TORONTO, Jan. 29, 2017 /CNW/ - Today, at a Special Meeting of Council, doctors in Ontario affirmed their confidence in the elected leaders of the Ontario Medical Association (OMA). Physicians are united in their goal of sending a strong message to government; and, planning is now underway for job action. This is the direct result of the province's on-going refusal to grant binding arbitration, a fair process, which is afforded to all other health-care workers.
"Ontario's doctors are on the verge of job action because the government has shown itself to be completely unwilling to work with us in a productive, professional, and respectful manner," said Dr. Virginia Walley, President of the OMA. "It is with profound disappointment that we must consider job action in order to achieve binding arbitration, which is necessary to right the current power imbalance with the government. This unfair and unreasonable situation allows the government to impose a health-care agenda on Ontario patients that is being developed without the input of the people that Ontarians trust – their physicians."
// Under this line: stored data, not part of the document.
(* ===== verification/BackfillCommand.v ===== *)
(** * The backfill command ([cli.py backfill], [lineage.write_lineage],
    [adapters.get_candle_provider])

    From the arguments to the files: the window and its guard, the fetch with
    its retries, the loop that applies the policy to each candle, the
    quarantined candles, the candle file and its lineage.  The third-party
    symbol parser and candle provider are arguments, as are pyarrow
    ([arrow_decimal], [Parquet]), SHA-256, the clock ([clock i] is its [i]-th
    reading) and the errors of the file system ([fails], [written]).  Echoed
    text is not modelled. *)
From S2P Require Import Prelude PyDict PyDecimal NasKey Wal PyTime Ndjson DecimalText Parquet Dedup BatchWriters Policy CandleStore.
From Stdlib Require Import Ascii.
Open Scope py_scope.
Open Scope string_scope.
Open Scope list_scope.
Open Scope Z_scope.

Definition BadParameter : exn := OtherException "BadParameter".
Definition UsageError : exn := OtherException "UsageError".
Definition ClickException : exn := OtherException "ClickException".
Definition AttributeError : exn := OtherException "AttributeError".
Definition OverflowError : exn := OtherException "OverflowError".

(** ** Times *)

(** The offset a text of a time carries, if any *)
Definition text_offset (s : string) : option Z :=
  match scan_date s with
  | Some (_, String _ s1) =>
      match scan_clock s1 with
      | Some (_, s2) => match scan_fraction s2 with Some (_, s3) => scan_offset s3 | None => None end
      | None => None
      end
  | _ => None
  end.

(** [value[:-1]] where it ends with [Z] *)
Definition without_Z (value : string) : option string :=
  let n := (String.length value - 1)%nat in
  if (0 <? String.length value)%nat && String.eqb (String.substring n 1 value) "Z" then Some (String.substring 0 n value) else None.

Definition parse_iso_utc (value : string) : res Z :=
  let value := match without_Z value with Some v => v +:+ "+00:00" | None => value end in
  let? us := fromisoformat value in
  if naive_text value then Raise BadParameter
  else match text_offset value with
       | Some o => if o =? 0 then Ok us else Raise BadParameter
       | None => Raise BadParameter
       end.

Definition nine_hours : Z := 9 * 3600 * 1000000.
(** [is_D1]: is the time frame [Timeframe.D1]? *)
Definition last_closed_boundary (is_D1 : Timeframe → bool) (now : Z) (tf : Timeframe) : Z :=
  if is_D1 tf then (now + nine_hours) / microseconds_per_day * microseconds_per_day - nine_hours
  else
    let seconds := tf_delta tf / 1000000 in
    let epoch := now / 1000000 in
    (epoch - epoch mod seconds) * 1000000.

(** [isoformat().replace("+00:00", "Z")] *)
Definition zulu (us : Z) : string :=
  let s := iso_time us in String.substring 0 (String.length s - 6) s +:+ "Z".

(** ** Arguments *)

Record backfill_args := BackfillArgs {
  ba_exchange : string; ba_symbol : string; ba_timeframe : Timeframe; ba_days : option Z;
  ba_start_iso : option string; ba_end_iso : option string; ba_policy : PartialFailurePolicy; ba_dry_run : bool;
  ba_root : path; ba_snapshot_id : option string; ba_allow_post_cutoff : bool }.

Definition truthy (s : option string) : option string :=
  match s with Some s => if String.eqb s "" then None else Some s | None => None end.

Definition window_end (is_D1 : Timeframe → bool) (a : backfill_args) (now : Z) : res Z :=
  match truthy (ba_end_iso a) with Some s => parse_iso_utc s | None => Ok (last_closed_boundary is_D1 now (ba_timeframe a)) end.

(** [end - timedelta(days=...)]; years before the first are an error. *)
Definition days_before (end_utc days : Z) : res Z :=
  let start := end_utc - days * microseconds_per_day in
  if start <? days_from_civil 1 1 1 * microseconds_per_day then Raise OverflowError else Ok start.

Definition window_start (a : backfill_args) (end_utc : Z) : res Z :=
  match ba_days a with
  | Some days => if days <=? 0 then Raise BadParameter else days_before end_utc days
  | None => match ba_start_iso a with Some s => parse_iso_utc s | None => Raise UsageError end
  end.

(** Symbol, start and end, checked against the cutoff *)
Definition backfill_window (symbol_from_string : string → res string) (is_D1 : Timeframe → bool) (cutoff : res Z)
    (a : backfill_args) (now : Z) : res (string * Z * Z) :=
  match ba_days a, ba_start_iso a with
  | Some _, Some _ => Raise UsageError
  | _, _ =>
      let? sym := symbol_from_string (ba_symbol a) in
      let? end_utc := window_end is_D1 a now in
      let? start_utc := window_start a end_utc in
      if end_utc <=? start_utc then Raise BadParameter
      else
        let? cutoff := cutoff in
        let? post := is_post_cutoff (Aware end_utc) cutoff in
        if post && negb (ba_allow_post_cutoff a) then Raise ClickException
        else Ok (sym, start_utc, end_utc)
  end.

(** ** Fetching *)

Definition get_candle_provider (exchange : string) : res unit :=
  if String.eqb exchange "bithumb" then Ok tt else if String.eqb exchange "upbit" then Ok tt else Raise ValueError.

Definition API_MAX_RETRIES : nat := 3.
(** [fetch i] is what the [i]-th call of the provider gives. *)
Fixpoint fetch_candles (fetch : nat → res (list candle_like)) (attempt remaining : nat) : res (list candle_like) :=
  match remaining with
  | O => Raise ClickException
  | S remaining => match fetch attempt with Ok candles => Ok candles | Raise _ => fetch_candles fetch (S attempt) remaining end
  end.

(** ** The policy loop *)

Section command.
Context (sha256_hex : string → string).

Inductive outcome := Good (c : candle) (h : string) | Quarantined (reason : QuarantineReason) | Skipped | Halted (e : exn).

(** The decision on a violation; both messages show the time. *)
Definition decide_on (policy : PartialFailurePolicy) (reason : QuarantineReason) (c : candle_like) : outcome :=
  match resolve_decision reason policy with
  | QUARANTINE => Quarantined reason
  | HALT => match cl_ts_utc c with Some _ => Halted ClickException | None => Halted AttributeError end
  | SKIP => match cl_ts_utc c with Some _ => Skipped | None => Halted AttributeError end
  end.

(** One round of the loop, up to what it records *)
Definition examine (policy : PartialFailurePolicy) (tf : Timeframe) (prev_ts : option Z) (seen_hashes : dict Z string)
    (c : candle_like) : outcome :=
  match check_schema c, complete c with
  | Some reason, _ => decide_on policy reason c
  | None, None => Halted AttributeError
  | None, Some k =>
      match check_gap prev_ts (cd_ts_utc k) tf with
      | Some reason => decide_on policy reason c
      | None =>
          match check_value_range k with
          | Some reason => decide_on policy reason c
          | None =>
              let incoming_hash := candle_hash sha256_hex k in
              match check_duplicate (dget seen_hashes (cd_ts_utc k)) incoming_hash with
              | Some DUPLICATE_SAME_HASH => Skipped
              | Some DifferentHash => decide_on policy DUPLICATE_DIFFERENT_HASH c
              | None => Good k incoming_hash
              end
          end
      end
  end.

Record tally := Tally {
  ta_prev_ts : option Z; ta_seen_hashes : dict Z string; ta_good : list candle;
  ta_quarantine : list (candle_like * QuarantineReason); ta_skip_count : nat }.
Definition no_tally : tally := Tally None [] [] [] 0.

Definition record_outcome (t : tally) (c : candle_like) (o : outcome) : res tally :=
  match o with
  | Good k h => Ok (Tally (Some (cd_ts_utc k)) (dset (ta_seen_hashes t) (cd_ts_utc k) h) (ta_good t ++ [k]) (ta_quarantine t) (ta_skip_count t))
  | Quarantined reason => Ok (Tally (ta_prev_ts t) (ta_seen_hashes t) (ta_good t) (ta_quarantine t ++ [(c, reason)]) (ta_skip_count t))
  | Skipped => Ok (Tally (ta_prev_ts t) (ta_seen_hashes t) (ta_good t) (ta_quarantine t) (S (ta_skip_count t)))
  | Halted e => Raise e
  end.

Fixpoint enforce (policy : PartialFailurePolicy) (tf : Timeframe) (t : tally) (candles : list candle_like) : res tally :=
  match candles with
  | [] => Ok t
  | c :: candles =>
      let? t' := record_outcome t c (examine policy tf (ta_prev_ts t) (ta_seen_hashes t) c) in
      enforce policy tf t' candles
  end.

(** ** Files *)

(** [strftime("%Y%m%dT%H%M%SZ")] *)
Definition compact_time (us : Z) : string :=
  let secs := us / 1000000 in
  let s := secs mod 86400 in
  let '(y, m, d) := civil (secs / 86400) in
  pad 4 y +:+ pad 2 m +:+ pad 2 d +:+ "T" +:+ pad 2 (s / 3600) +:+ pad 2 (s mod 3600 / 60) +:+ pad 2 (s mod 60) +:+ "Z".

Definition newline : string := String (ascii_of_nat 10) "".
Definition json_member (e : string * option string) : string :=
  "  " +:+ quoted (escape_key e.1) +:+ ": " +:+ match e.2 with Some v => quoted (escape_key v) | None => "null" end.
Fixpoint json_members (d : list (string * option string)) : string :=
  match d with
  | [] => ""
  | [e] => json_member e
  | e :: d' => json_member e +:+ "," +:+ newline +:+ json_members d'
  end.
(** [json.dumps(d, indent=2)] *)
Definition json_text (d : list (string * option string)) : string := "{" +:+ newline +:+ json_members d +:+ newline +:+ "}".

(** The text of an attribute, [None] included *)
Definition attribute_text (x : option decimal) : string := match x with Some x => decimal_text x | None => "None" end.

Record batch_id := BatchId { bi_exchange : string; bi_symbol : string; bi_timeframe : Timeframe; bi_snapshot : string }.

Definition quarantine_path (root : path) (b : batch_id) (ts : Z) (reason : QuarantineReason) : path :=
  root ++ ["quarantine"; bi_exchange b +:+ "_" +:+ bi_symbol b +:+ "_" +:+ tf_value (bi_timeframe b) +:+ "_" +:+ compact_time ts +:+ "_" +:+
           bi_snapshot b +:+ "_" +:+ reason_text reason +:+ ".json"].
Definition quarantine_text (b : batch_id) (ts : Z) (c : candle_like) (reason : QuarantineReason) : string :=
  json_text [("reason", Some (reason_text reason)); ("snapshot_id", Some (bi_snapshot b)); ("exchange", Some (bi_exchange b));
    ("symbol", Some (bi_symbol b)); ("timeframe", Some (tf_value (bi_timeframe b))); ("ts_utc", Some (iso_time ts));
    ("open", Some (attribute_text (cl_open c))); ("high", Some (attribute_text (cl_high c)));
    ("low", Some (attribute_text (cl_low c))); ("close", Some (attribute_text (cl_close c)));
    ("volume", Some (attribute_text (cl_volume c))); ("value", decimal_text <$> cl_value c)].

(** [path.write_text(text)] *)
Definition write_text (fails : path → option exn) (p : path) (text : string) : proc disk unit := λ d,
  match fails p with Some e => (d, Raise e) | None => (<[p := text]> d, Ok tt) end.

Fixpoint write_quarantine (fails : path → option exn) (root : path) (b : batch_id)
    (quarantine : list (candle_like * QuarantineReason)) : proc disk unit :=
  match quarantine with
  | [] => pret tt
  | (c, reason) :: quarantine =>
      match cl_ts_utc c with
      | None => praise AttributeError
      | Some ts => write_text fails (quarantine_path root b ts reason) (quarantine_text b ts c reason) ;!
                   write_quarantine fails root b quarantine
      end
  end.

(** [lineage.write_lineage] without a node; the rename makes it atomic. *)
Definition write_lineage (fails : path → option exn) (partition_dir : path) (snapshot_id exchange endpoint request_params_hash : string)
    (fetched_at_utc : Z) (response_hash adapter_name adapter_version : string) : proc disk unit :=
  write_text fails (partition_dir ++ ["_lineage_" +:+ snapshot_id +:+ ".json"])
    (json_text [("snapshot_id", Some snapshot_id); ("exchange", Some exchange); ("endpoint", Some endpoint);
      ("request_params_hash", Some request_params_hash); ("fetched_at_utc", Some (zulu fetched_at_utc));
      ("response_hash", Some response_hash); ("adapter_name", Some adapter_name); ("adapter_version", Some adapter_version)]).

(** ** The command *)

Definition request_text (sym : string) (tf : Timeframe) (start_utc end_utc : Z) : string :=
  sym +:+ "|" +:+ tf_value tf +:+ "|" +:+ iso_time start_utc +:+ "|" +:+ iso_time end_utc.
Definition resolved_snapshot (a : backfill_args) (sym : string) (start_utc end_utc : Z) : string :=
  match truthy (ba_snapshot_id a) with
  | Some s => s
  | None => String.substring 0 16 (sha256_hex (ba_exchange a +:+ "|" +:+ request_text sym (ba_timeframe a) start_utc end_utc))
  end.
Fixpoint join_bar (l : list string) : string :=
  match l with [] => "" | [s] => s | s :: l => s +:+ "|" +:+ join_bar l end.
Definition response_line (c : candle_like) : res string :=
  match cl_ts_utc c with
  | None => Raise AttributeError
  | Some ts => Ok (iso_time ts +:+ "," +:+ attribute_text (cl_open c) +:+ "," +:+ attribute_text (cl_high c) +:+ "," +:+
                   attribute_text (cl_low c) +:+ "," +:+ attribute_text (cl_close c) +:+ "," +:+ attribute_text (cl_volume c))
  end.
Fixpoint response_lines (candles : list candle_like) : res (list string) :=
  match candles with
  | [] => Ok []
  | c :: candles => let? l := response_line c in let? ls := response_lines candles in Ok (l :: ls)
  end.

Record backfill_report := BackfillReport { br_tally : tally; br_partition : path; br_snapshot : string }.

Context (arrow_decimal : decimal → option decimal) `{Parquet ohlcv_row}.
Context (symbol_from_string : string → res string) (is_D1 : Timeframe → bool) (cutoff : res Z).
Context (fetch : nat → res (list candle_like)) (clock : nat → Z) (fails : path → option exn) (written : res unit).
Example swapped_columns_are_refused :
  ∃ e, upgrade_v1_table_to_v1_1 strict_cast
    (Table 1 (zip [Field "received_at" TimestampNs false; Field "ts_utc" TimestampNs false] [[Num 2]; [Num 1]] ++
              drop 2 (columns example_table))) = Raise e.
Proof. apply (reordered_table_is_refused strict_cast); vm_compute; discriminate. Qed.

(** ** Writing into the tier *)

(** The gauge is back where it was, whatever happens. *)
Lemma counted_balanced {A} (body : proc (gmap path parquet_file) A) s s' r :
  counted body s = (s', r) → writer_open_count s' = writer_open_count s ∧ body (files s) = (files s', r).
Proof. unfold counted. destruct (body (files s)) as [fs r']. intros [= <- <-]. split; [simpl; lia|done]. Qed.

Lemma write_batches_spec batches written out r : write_batches batches written = (out, r) →
  match r with
  | Ok _ => ∃ bs, batches = Ok <$> bs ∧ Forall (λ b, table_schema b = TICK_V1_1_SCHEMA) bs ∧ out = written ++ bs
  | Raise e => ∃ b, b ∈ batches ∧ (b = Raise e ∨ ∃ t, b = Ok t ∧ table_schema t ≠ TICK_V1_1_SCHEMA)
  end.
Proof.
  revert written. induction batches as [|[b|e] batches IH]; simpl; intros written Hb.
  - injection Hb as <- <-. exists []. rewrite app_nil_r. split_and!; [done|constructor|done].
  - destruct (decide _) as [Hs|Hs].
    + specialize (IH _ Hb). destruct r as [[]|e].
      * destruct IH as (bs&->&Hall&->). exists (b :: bs). split_and!; [done|by constructor|by rewrite <- app_assoc].
      * destruct IH as (x&?&?). exists x. split; [by right|done].
    + injection Hb as <- <-. exists (Ok b). split; [left|eauto].
  - injection Hb as <- <-. exists (Raise e). split; [left|by left].
Qed.
(* ===== verification/HttpApi.v ===== *)
(** * The HTTP endpoints ([api/routes_v1.py], [api/arrow_ipc.py])

    The request handlers over the readers and the scans: guards of the
    parameters, the status of every outcome, the body of a 200.  Strings are
    their UTF-8 bytes.  Arrow is third-party: [is_ipc] tells whether
    [open_stream] accepts some bytes, [empty_stream] is the stream of an empty
    table, and [to_stream] the stream of a list of rows, or what it raises.
    FastAPI's own parsing of a request is not modelled. *)
From S2P Require Import Prelude PyDict PyDecimal NasKey PyTime Ndjson Dedup OrderbookReplay ObjectStore NasUploader DualWriter Invariants ReaderCache DrMode Policy Readers.
From Stdlib Require Import Ascii.
Open Scope py_scope.
Open Scope string_scope.
Open Scope list_scope.
Open Scope Z_scope.

(** ** Patterns *)

(** [re.match(r"^[...]+$", s)] for a class of ASCII characters without the
    newline; the dollar also matches before a final newline. *)
Fixpoint class_rest (ok : ascii → bool) (s : string) : bool :=
  match s with
  | EmptyString => true
  | String a EmptyString => ok a || Ascii.eqb a OrderbookReplay.newline
  | String a s' => ok a && class_rest ok s'
  end.
Definition class_match (ok : ascii → bool) (s : string) : bool :=
  match s with EmptyString => false | String a s' => ok a && class_rest ok s' end.

Definition in_range (lo hi : Z) (a : ascii) : bool := (lo <=? ord a) && (ord a <=? hi).
Definition upper (a : ascii) : bool := in_range 65 90 a.
Definition lower (a : ascii) : bool := in_range 97 122 a.
Definition digit (a : ascii) : bool := in_range 48 57 a.
Definition one_of (cs : list ascii) (a : ascii) : bool := existsb (Ascii.eqb a) cs.
(** [_build_response] *)
Definition build_response (heartbeat_writer : option writer) (max_stale_seconds now : Z) : Z * health_body :=
  match heartbeat_writer with
  | None => (503, Unavailable)
  | Some w =>
      match hw_last_heartbeat_ts w with
      | None => (503, StaleHeartbeat None max_stale_seconds)
      | Some t =>
          if max_stale_seconds * 1000000 <? now - t then (503, StaleHeartbeat (Some (now - t)) max_stale_seconds)
          else
          let ok := bool_decide (hw_ws_state w ∈ HEALTHY_WS_STATES) in
          (if ok then 200 else 503, Probed ok (hw_ws_state w) (hw_node_id w) (Z.quot (now - hw_started_at w) 1000000))
      end
  end.
(** [do_GET]: the status; [/metrics] always answers. *)
Definition do_GET (url : string) (heartbeat_writer : option writer) (max_stale_seconds now : Z) : Z :=
  if String.eqb url "/health" then (build_response heartbeat_writer max_stale_seconds now).1
  else if String.eqb url "/metrics" then 200 else 404.

(** ** Coverage statistics ([coverage_stats.py]) *)

Record GapEvent := MkGapEvent {
  ge_symbol : string; ge_tier : string; ge_start_ts : string; ge_end_ts : string; ge_duration_us : Z; ge_cause : string;
  ge_node_id : option string; ge_ws_reconnect_count : Z }.
Record TierStats := MkTierStats {
  row_count_today : Z; file_count_today : Z; file_size_bytes_today : Z; ts_last_event_ts : option string; gap_events : list GapEvent }.
Definition new_stats : TierStats := MkTierStats 0 0 0 None [].
Notation all_stats := (dict string (dict string TierStats)).

(** [ts.strftime("%Y-%m-%dT%H:%M:%SZ")] of a UTC time *)
Definition strftime_Z (us : Z) : string :=
  let secs := us / 1000000 in let s := secs mod 86400 in
  isoformat (secs / 86400) +:+ "T" +:+ pad 2 (s / 3600) +:+ ":" +:+ pad 2 (s mod 3600 / 60) +:+ ":" +:+ pad 2 (s mod 60) +:+ "Z".

(** [_tier_stats], changed by [f] *)
Definition on_tier_stats (symbol tier : string) (f : TierStats → TierStats) (st : all_stats) : all_stats :=
  let tiers := default [] (dget st symbol) in
  dset st symbol (dset tiers tier (f (default new_stats (dget tiers tier)))).
Definition record_event (symbol tier : string) (ts file_size_delta : Z) : all_stats → all_stats :=
  on_tier_stats symbol tier (λ s, MkTierStats (row_count_today s + 1) (file_count_today s) (file_size_bytes_today s + file_size_delta)
    (Some (strftime_Z ts)) (gap_events s)).
Definition record_gap (gap : GapEvent) : all_stats → all_stats :=
  on_tier_stats (ge_symbol gap) (ge_tier gap) (λ s, MkTierStats (row_count_today s) (file_count_today s) (file_size_bytes_today s)
    (ts_last_event_ts s) (gap_events s ++ [gap])).

Record coverage_payload := CoveragePayload {
  cp_schema_version : string; cp_node_id : string; cp_collector_run_id : string; cp_generated_at : string; cp_stats : all_stats }.
(** [flush], as [write_once] but that nothing is counted *)
Definition flush (fail : fs_op → bool) (node_id collector_run_id : string) (now : Z) (st : all_stats)
    (fs : gmap string (file coverage_payload)) : gmap string (file coverage_payload) * res unit :=
  if fail Mkdir then (fs, Raise OSErrorOther) else
  let doc := CoveragePayload "coverage_stats.v1" node_id collector_run_id (strftime_Z now) st in
  match write_try fail "coverage-stats.json.tmp" "coverage-stats.json" doc now fs with
  | (fs, false) => (fs, Ok tt)
  | (fs, true) => (unlink_temp fail "coverage-stats.json.tmp" fs, Ok tt)
  end.

(** ** A write is all or nothing *)

Section atomic.
Context {D : Type}.
Implicit Types (fs : gmap string (file D)).

(** Wherever a write stops, the target holds the old document or the new one. *)
Lemma write_is_atomic temp target (doc : D) mtime fs fs' : temp ≠ target →
  fs' ∈ write_trace temp target doc mtime fs → fs' !! target = fs !! target ∨ fs' !! target = Some (File (Complete doc) mtime).
Proof.
  intros Hne. unfold write_trace. rewrite !elem_of_cons. intros [->|[->|[->|[->|[]%not_elem_of_nil]]]].
  - by left.
  - left. by rewrite lookup_insert_ne.
  - left. by rewrite lookup_insert_ne.
  - right. by rewrite lookup_insert_eq.
Qed.
Lemma write_try_spec fail temp target (doc : D) mtime fs : temp ≠ target →
  let '(fs', raised) := write_try fail temp target doc mtime fs in
  raised = fail OpenTemp || fail Dump || fail Fsync || fail Replace ∧
  fs' !! target = (if raised then fs !! target else Some (File (Complete doc) mtime)) ∧
  ∀ k, k ≠ temp → k ≠ target → fs' !! k = fs !! k.
Proof.
  intros Hne. unfold write_try. destruct (fail OpenTemp), (fail Dump), (fail Fsync), (fail Replace); simpl;
    (split; [done|]); rewrite ?lookup_insert_eq, ?lookup_insert_ne by done; (split; [done|]); intros k Hk Hk';
    rewrite ?lookup_insert_ne, ?lookup_delete_ne by done; done.
Qed.
Lemma unlink_other fail temp fs k : k ≠ temp → unlink_temp fail temp fs !! k = fs !! k.
Proof. intros Hk. unfold unlink_temp. destruct (fail Unlink); [done|]. by rewrite lookup_delete_ne. Qed.
End atomic.
(** The reservation: the name was free, so nobody owns it. *)
Lemma reserve_ordered d0 s w p b bs seq : ordered d0 s → s_procs s !! w = Some p → p_todo p = b :: bs → p_pc p = Reserving seq →
  s_dir s !! artifact b seq = None →
  ordered d0 (System (<[artifact b seq := ""]> (s_dir s)) (<[w := Process (p_todo p) (Filling seq) (p_written p)]> (s_procs s))).
Proof.
  intros Ho Hp Hb Hpc Hfree. assert (owned p = (p_written p).*1) as Hown by (unfold owned, reserved; rewrite Hb, Hpc; by rewrite app_nil_r).
  assert (∀ w' q nm, s_procs s !! w' = Some q → nm ∈ owned q → nm ≠ artifact b seq) as Hne.
  { intros w' q nm Hq Hn ->. destruct (or_owned _ _ Ho _ _ _ Hq Hn) as (?&?&?&_&_&[? Hs]). congruence. }
  assert (owned (Process (p_todo p) (Filling seq) (p_written p)) = owned p ++ [artifact b seq]) as Hown'.
  { rewrite Hown. unfold owned, reserved. cbn [p_todo p_pc p_written]. by rewrite Hb. }
  eapply (ordered_update d0 s w p); try done; [by left|..].
  - intros t i n doc H0. apply (or_old _ _ Ho) in H0. rewrite lookup_insert_ne by congruence. done.
  - intros nm. rewrite Hown', elem_of_app, list_elem_of_singleton. intros [Hn| ->]; [by left|right].
    split; [by eexists _, _, _|]. split; [done|]. by rewrite lookup_insert_eq.
  - rewrite Hown'. apply NoDup_app. split; [by apply (or_nodup _ _ Ho _ _ Hp)|]. split; [|apply NoDup_singleton].
    intros x Hx ->%list_elem_of_singleton. by apply (Hne w p (artifact b seq) Hp Hx).
  - intros nm Hs _. destruct (decide (nm = artifact b seq)) as [->|Hd]; [by rewrite lookup_insert_eq|]. by rewrite lookup_insert_ne.
  - intros w' q nm doc Hw' Hq Hin. rewrite lookup_insert_ne by (apply not_eq_sym, (Hne _ _ _ Hq (written_owned _ _ _ Hin))).
    by apply (or_written _ _ Ho _ _ _ _ Hq Hin).
  - intros nm doc Hin. rewrite lookup_insert_ne by (apply not_eq_sym, (Hne _ _ _ Hp (written_owned p _ _ Hin))).
    by apply (or_written _ _ Ho _ _ _ _ Hp Hin).
  - intros w' b' seq' doc Hw' Ht. by rewrite lookup_insert_ne.
Qed.

Lemma fill_ordered d0 s w p b bs seq : ordered d0 s → s_procs s !! w = Some p → p_todo p = b :: bs → p_pc p = Filling seq →
  ordered d0 (System (<[temp w b seq := b_doc b]> (s_dir s)) (<[w := Process (p_todo p) (Moving seq) (p_written p)]> (s_procs s))).
Proof.
  intros Ho Hp Hb Hpc.
  assert (owned (Process (p_todo p) (Moving seq) (p_written p)) = owned p) as Hown by (unfold owned, reserved; simpl; by rewrite Hb, Hpc).
  eapply (ordered_update d0 s w p); try done; [by left|..].
  - intros t i n doc H0. rewrite lookup_insert_ne by done. by apply (or_old _ _ Ho).
  - rewrite Hown. by left.
  - rewrite Hown. by apply (or_nodup _ _ Ho _ _ Hp).
  - intros nm Hs (t&i&n&->). by rewrite lookup_insert_ne.
  - intros w' q nm doc Hw' Hq Hin. destruct (written_artifact _ _ _ _ _ _ Ho Hq Hin) as (t&i&n&->).
    rewrite lookup_insert_ne by done. by apply (or_written _ _ Ho _ _ _ _ Hq Hin).
  - intros nm doc Hin. destruct (written_artifact _ _ _ _ _ _ Ho Hp Hin) as (t&i&n&->).
    rewrite lookup_insert_ne by done. by apply (or_written _ _ Ho _ _ _ _ Hp Hin).
  - intros w' b' seq' doc Hw' Ht. rewrite lookup_insert_ne by (unfold temp; congruence). done.
  - intros b' bs' seq' Hb' Hpc'. simpl in Hb', Hpc'. rewrite Hb in Hb'. simplify_eq. by rewrite lookup_insert_eq.
Qed.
Over the last three years, Ontario's doctors have seen the government impose multiple, unilateral cuts to the Physician Services Budget, which funds all of the medical care patients need. Under the current government, sweeping and short-sighted changes to health-care legislation have been pushed through–ignoring input from those who treat patients in the community every day.
A recent survey by the OMA shows that members are more engaged than ever, with a substantial majority endorsing the need for job action if the current government approach continues.
It is a fact that more health-care funding is needed to meet the requirements of our aging and growing population. A recent report from the Financial Accountability Office (FAO), an independent branch of the government, shows a substantial gap between what the province is willing to fund for health care and what it will actually cost to provide Ontarians with the care they need. Ontario's population is growing and aging, yet the FAO clearly points out that that the government is funding less than half of the growth in demand for the necessary care that physicians provide. At the same time, the government is cutting the funds available for front-line physician services and creating vast new, expensive bureaucracies with Local Health Integration Networks (LHINs) and the new sub-LHINs.
"Physicians cannot, on behalf of our patients and the integrity of the system, allow the government to attack health care any longer," said Dr. Walley. "The government is knowingly underfunding the medically necessary care that patients need and have forced the creation of long wait-lists for tests and treatments."
No further public comment on the Special Meeting of OMA Council will be made at this time.
The Ontario Medical Association (OMA) represents more than 42,000 physicians and medical students across the province. Ontario's doctors work closely with patients to encourage healthy living practices and illness prevention. In addition to delivering front-line services to patients, Ontario's doctors play a significant role in helping shape health care policy, as well as implementing initiatives that strengthen and enhance Ontario's health care system.